There is an additional factor, which makes this more problematic than the other practical tasks I mentioned: that we are inaugurating a new kind of practice altogether (though foreshadowed by the Daoist culture-heros(5) of old). So we do not have generations of cake-makers, kite-fliers or classical musicians to assure us that this can be done, and to show us how to do it. Without an available body of teachers and role models, our next step has to be delicate and a little bit strange.

Now we can proceed with an initial survey of the ingredients of this prototype mystery-cake we are going to bake together. After that, an effective recipe will be needed - but I have to own up that this is still very much work in progress. The method is waiting to emerge, as we proceed to combine the components into a functioning whole - regretfully I am unable to give a well-ordered account in advance of the actual practice of it. In the forthcoming chapters we are going to explore various aspects of this new world-view and this will certainly give strong pointers to the practice which flows out of it. The actual development, however, will depend significantly upon yourself. And for now, we have the modest aim of simply surveying the main ingredients.

NOTES TO THIS SECTION

1. The phrase is William James's (Principles of Psychology, 1890, p.462) and was intended by him to characterise the noisy, raw experience that impinges on a baby's sensibilities. I have commandeered his phrase to symbolise the busy-ness of nature at large.

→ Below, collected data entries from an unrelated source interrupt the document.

Definition is_benign_h3_disconnect (err : str) : bool :=
  let msg := to_ascii_lowercase err in
  contains "aborted by peer" msg || contains "closed abruptly" msg || contains "connection reset" msg
  || contains "timed out" msg || contains "h3_no_error" msg || contains "h3_cancel" msg.

(** [h3_query_param]: the first pair with the key; only [+] is decoded. *)
Fixpoint h3_find_pair (pairs : list str) (key : str) : option str :=
  match pairs with
  | [] => None
  | p :: rest =>
    let '(k, v) := default (p, []) (split_once "=" p) in
    if k =s key then Some (replace_byte "+" (bs " ") v) else h3_find_pair rest key
  end.

Definition h3_query_param (query key : str) : option str := h3_find_pair (split_on "&" query) key.

(** ** The request *)

(** What the receiving half of a stream delivers; the end of the list is the FIN. *)
Inductive RecvEvent : Type := Chunk (data : str) | RecvError.

Section quinn.
Context `{HE : HeaderEntries H} `{MV : MacVerify}.
Variable iter_routes : gmap str (list Route) -> list (str * list Route).
Variable iter_edge : gmap str (gmap str EdgePolicy) -> list (str * gmap str EdgePolicy).
Variable iter_headers : gmap str str -> list (str * str).
Variable to_lowercase : str -> str.

(** What goes out on the stream. *)
Inductive Frame : Type := FHead (rs : ResponseHeader H) | FData (body : str) | FFin.

Inductive H3Error : Type := RecvFailed | SendFailed (f : Frame).

Record UpstreamRequest := mkUpstreamRequest {
  ur_method : str;
  ur_url : str;
  ur_headers : H;
  ur_body : str;
}.

(** The connection, the stream's willingness to take a frame, the HTTP client's
    answer (with the body it could read, if it could), and the text of the
    client's error for a header it refuses. *)
Record H3Io := mkH3Io {
  io_remote : IpAddr;
  io_accepts : Frame -> bool;
  io_upstream : UpstreamRequest -> result str (ResponseHeader H * option str);
  io_builder_error : str;
}.

(** The shared tables, and the stream: what it will still deliver, the frames
    sent on it, the requests made upstream. *)
Record H3State := mkH3State {
  hs_plan : PlanState;
  hs_windows : Windows;
  hs_rates : RateMap;
  hs_metrics : ProxyMetrics;
  hs_recv : list RecvEvent;
  hs_frames : list Frame;
  hs_sent_up : list UpstreamRequest;
}.
(** The transport limits are what the environment says, as long as it fits.
    A positive value [n] of one of the variables is used as it is below 2^32;
    above, it is truncated instead of refused, and the limit is 0 exactly when
    [n] is a multiple of 2^32: [PERTISK_HTTP3_MAX_STREAMS=4294967296] allows no
    stream at all. *)
Theorem transport_limits env name field v n :
  In (name, field) limit_vars -> env name = Some v -> parse_u64 (trim v) = Some n -> 0 < n ->
  field (effective_transport_config env) < 4294967296 /\
  (n < 4294967296 -> field (effective_transport_config env) = n) /\
  (field (effective_transport_config env) = 0 <-> (4294967296 | n)).
Proof.
  intros Hin Hv Hp Hn.
  assert (Hf : field (effective_transport_config env) = as_u32 n).
  { destruct Hin as [Heq|[Heq|[Heq|[]]]]; injection Heq as <- <-;
      unfold effective_transport_config, h3_env_u64; cbn [qt_max_streams_bidi qt_stream_receive_window qt_conn_receive_window];
      rewrite Hv; cbn [mbind option_bind]; rewrite Hp; cbn [opt_filter];
      by rewrite (proj2 (N.ltb_lt 0 n) Hn). }
  rewrite Hf. unfold as_u32. split_and!.
  - by apply N.mod_lt.
  - intros Hlt. by apply N.mod_small.
  - apply N.Lcm0.mod_divide.
Qed.

(** ** A concrete header map with entries *)

Definition hl_lower (kv : str * str) : Prop := to_ascii_lowercase kv.1 = kv.1.
#[export] Instance hl_lower_dec kv : base.Decision (hl_lower kv).
Proof. unfold hl_lower. apply _. Defined.

Lemma hl_iter_get_all (h : header_list) n :
  snd <$> filter (fun kv => kv.1 = to_ascii_lowercase n) (filter hl_lower h) = hl_get_all h n.
Proof.
  unfold hl_get_all. induction h as [|kv h IH]; [done|]. rewrite !(filter_cons _ kv).
  destruct (decide (kv.1 = to_ascii_lowercase n)) as [Ek|Ek].
  - rewrite decide_True by (unfold hl_lower; by rewrite Ek, to_ascii_lowercase_idemp).
    rewrite filter_cons, decide_True by done. cbn. by f_equal.
  - case_decide; [|done]. rewrite filter_cons, decide_False by done. done.
Qed.

#[export] Program Instance header_list_entries : HeaderEntries header_list := {
  h_append h n v := h ++ [(to_ascii_lowercase n, v)];
  h_iter h := filter hl_lower h;
}.
Next Obligation.
  intros h n v m. change (hl_get_all (h ++ [(to_ascii_lowercase n, v)]) m =
    hl_get_all h m ++ (if eq_ignore_ascii_case n m then [v] else [])). rewrite hl_get_all_app. f_equal. unfold hl_get_all, eq_ignore_ascii_case.
  rewrite filter_cons, filter_nil. cbn. by case_bool_decide; case_decide.
Qed.
Next Obligation. intros h n. apply hl_iter_get_all. Qed.
Next Obligation. intros h. apply Forall_forall. intros kv Hkv. by apply list_elem_of_filter in Hkv as [? _]. Qed.

(** ** Witnesses *)

Definition h3_request (extra : list (str * str)) (pq : str) : RequestHeader header_list :=
  mkRequestHeader "GET" (mkUri None None (Some pq)) ((bs "host", bs "app.io") :: extra).

Definition h3_io : H3Io header_list :=
  mkH3Io (V4 203 0 113 9) (fun _ => true) (fun _ => Ok (mkResponseHeader 200 [(bs "server", bs "nginx")], Some (bs "hi"))) "bad header".

Definition h3_state : H3State header_list := mkH3State no_state ∅ ∅ metrics_new [] [] [].

Definition h3_run (E : Env header_list) (req : RequestHeader header_list) (s : H3State header_list) :=
  handle_request (MV := toy_mac) iter_r iter_e iter_h id E h3_io req s.

Lemma h3_answered_once_witness :
  let '(r, s') := h3_run (sample_env open_table false) (h3_request [] "/x") h3_state in
  h3_active s' = 0 /\ exists l, hs_frames s' = [] ++ l /\ one_response r l.
Proof.
  apply (h3_answered_once (MV := toy_mac) iter_r iter_e iter_h id (sample_env open_table false) h3_io (h3_request [] "/x") h3_state).
  vm_compute. reflexivity.
Defined.

Lemma h3_upstream_headers_witness :
  match upstream_headers (Some (bs "203.0.113.9")) (h3_request [(bs "x-real-ip", bs "1.1.1.1")] "/x") middleware_action_default with
  | Some h => h_get_all h "x-real-ip" = [bs "1.1.1.1"; bs "203.0.113.9"]
  | None => False
  end.
Proof.
  destruct (upstream_headers (Some (bs "203.0.113.9")) (h3_request [(bs "x-real-ip", bs "1.1.1.1")] "/x")
              middleware_action_default) as [h|] eqn:E; [|vm_compute in E; discriminate E].
  rewrite (h3_upstream_headers _ _ _ h "x-real-ip" E). vm_compute. reflexivity.
Defined.
(** One certificate reference of a listener: the secret it names, with its hosts. *)
Definition add_cert_ref (ns : str) (host : option str) (x : list (str * str) * Acc) (r : SecretObjectReference)
    : list (str * str) * Acc :=
  if negb (is_secret_ref r) then x
  else
    let key := (default ns (sr_namespace r), sr_name r) in
    (x.1 ++ [key], add_tls key (match host with Some h => [h] | None => [bs "*"] end) x.2).

Definition add_listener (ns : str) (x : ManagedGateway * Acc) (l : GatewayListener) : ManagedGateway * Acc :=
  if negb (is_http_listener_protocol (gl_protocol l)) then x
  else
    let '(refs, acc) := foldl (add_cert_ref ns (gl_hostname l)) (tls_secret_refs x.1, x.2) (from_option certificate_refs [] (gl_tls l)) in
    (mkManagedGateway (mg_name x.1) (listener_hostnames x.1 ++ [gl_hostname l]) refs, acc).

Abbreviation Managed := (gmap (str * str) ManagedGateway).

Definition add_gateway (x : Managed * Acc) (gw : KGateway) : Managed * Acc :=
  if negb (gateway_of_class gw) then x
  else
    let ns := gateway_ns gw in
    let '(mg, acc) := foldl (add_listener ns) (mkManagedGateway (gw_name gw) [] [], x.2) (gw_listeners gw) in
    (<[(ns, gw_name gw) := mg]> x.1, acc).

Definition attached_gateways (r : KHTTPRoute) (managed : Managed) : list ManagedGateway :=
  if is_empty (hr_parents r) then option_list (managed !! (route_ns r, hr_name r))
  else
    omap (fun p =>
      let gw_ns := default (route_ns r) (pa_namespace p) in
      opt_filter (fun gw => parent_ref_matches_gateway p gw_ns (mg_name gw)) (managed !! (gw_ns, pa_name p)))
      (hr_parents r).

Definition hostname_matches_listener (route_host : str) (listener : option str) : bool :=
  match listener with
  | None => true
  | Some l =>
    if l =s route_host then true
    else if starts_with "*." l then
      let suffix := drop 1 l in
      ends_with suffix route_host && (length suffix <? length route_host)%nat
    else false
  end.

Definition resolve_route_hostnames (hostnames : list str) (attached : list ManagedGateway) : list str :=
  let listener_hosts := concat ((fun gw => omap id (listener_hostnames gw)) <$> attached) in
  if is_empty hostnames then
    if is_empty listener_hosts then [bs "*"] else sort_dedup_str listener_hosts
  else if is_empty listener_hosts then hostnames
  else
    filter (fun host =>
      existsb (fun gw => is_empty (listener_hostnames gw)
                         || existsb (hostname_matches_listener host) (listener_hostnames gw)) attached = true) hostnames.

Definition path_from_match (m : option HTTPPathMatch) : CfgPathMatchType * str :=
  match m with
  | Some p =>
    let t := default (bs "PathPrefix") (pm_type p) in
    (if t =s "Exact" then CfgExact
     else if (t =s "PathPrefix") || (t =s "Prefix") then CfgPrefix else CfgImplementationSpecific,
     default (bs "/") (pm_value p))
  | None => (CfgPrefix, bs "/")
  end.

Definition gateway_backend_name (b : HTTPBackendRef) (route : str) (rule_idx match_idx backend_idx : nat) : str :=
  br_name b ++ bs "." ++ route ++ bs ":" ++ show_Z (default 80%Z (br_port b)) ++ bs ":" ++ show_N (N.of_nat rule_idx)
  ++ bs ":" ++ show_N (N.of_nat (match_idx * 10 + backend_idx)).

Definition upstreams_from_gateway_backend (b : HTTPBackendRef) (namespace : option str) : list Upstream :=
  let port := from_option i32_as_u16 (cc_default_backend_port cfg) (br_port b) in
  let ns := default (bs "default") (or_else (br_namespace b) namespace) in
  [mkUpstream (resolve_upstream_addr env management_port (br_name b) ns port) 1].

(** The four nested loops over hosts, rules, matches and backends. *)
Definition add_route_backend (r : KHTTPRoute) (host : str) (ri mi : nat) (m : option HTTPPathMatch) (acc : Acc)
    (ib : nat * HTTPBackendRef) : Acc :=
  let '(bi, b) := ib in
  if negb (is_service_backend_ref b) then acc
  else
    let name := gateway_backend_name b (hr_name r) ri mi bi in
    let '(t, path) := path_from_match m in
    add_site (k8s_site "httproute" host (route_ns r) (hr_name r) (hr_annotations r) t path name)
      (add_backend name (upstreams_from_gateway_backend b (Some (route_ns r))) acc).

Definition indexed {A} (l : list A) : list (nat * A) := imap pair l.

Definition add_route_match (r : KHTTPRoute) (host : str) (ri : nat) (backends : list HTTPBackendRef) (acc : Acc)
    (im : nat * option HTTPPathMatch) : Acc :=
  foldl (add_route_backend r host ri im.1 im.2) acc (indexed backends).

I think it is significant that William James - though he regarded himself primarily as a psychologist - belongs to the one philosophical tradition which tried to integrate the new biological theories of evolution into the search for an integrated understanding about what we are, and what we are doing here. The best overview of this tradition which I have found, is TEJERA, V.(1966) American Modern: The Path Not Taken

2. It is well worth noticing that the "repetition" may be re-vitalising, or deeply oppressive, and may be felt in either of these modes, too. Likewise, the "new direction" may be experienced as joyful liberation, as subtly disturbing, or as horribly disruptive. What is more, the felt experience may not correspond to the actual consequences - which themselves may be genuinely liberating, disturbing or disruptive, or a combination of all three.

3. In this foregoing section I have tried to crystallise the deep insights of A.N.Whitehead (Process and Reality, Adventures of Ideas) which have the virtue of melding a sensibility in tune with mathematical physics and relativity theory, a deep sympathy with the entire sweep of Western philosophy and powerful resonances of Jewish mysticism and the Dao. I am not claiming that I have succeeded, but the same undercurrent hopefully pervades this entire project.

4. Lao-ze and Juang-ze probably stand for a whole cohort of cultural revolutionaries cum problem resolvers who helped to make ancient China a place that was bearable for human habitation. Examples from within our own culture might be the Shakespearian Fool and his mediaeval predecessors; perhaps also Shakespeare himself. And in other cultures than our own, there are folk characters such as the Sufi "Nasrudin" and the Hassidik zadek - who may have performed the same role, of cultural revolutionary cum problem resolver within their respective cultures. The ancient Hebrew prophets might also serve, except our tradition has transmuted these into towering authority figures. In their own time they would have appeared as misfits, inspired revolutionaries or madmen. In any case, none of these are on the scene today to guide or instruct us, and those of our own times who claim to be mystical and revolutionary teachers offer us little or no clues as to who is, or is not, the genuine article.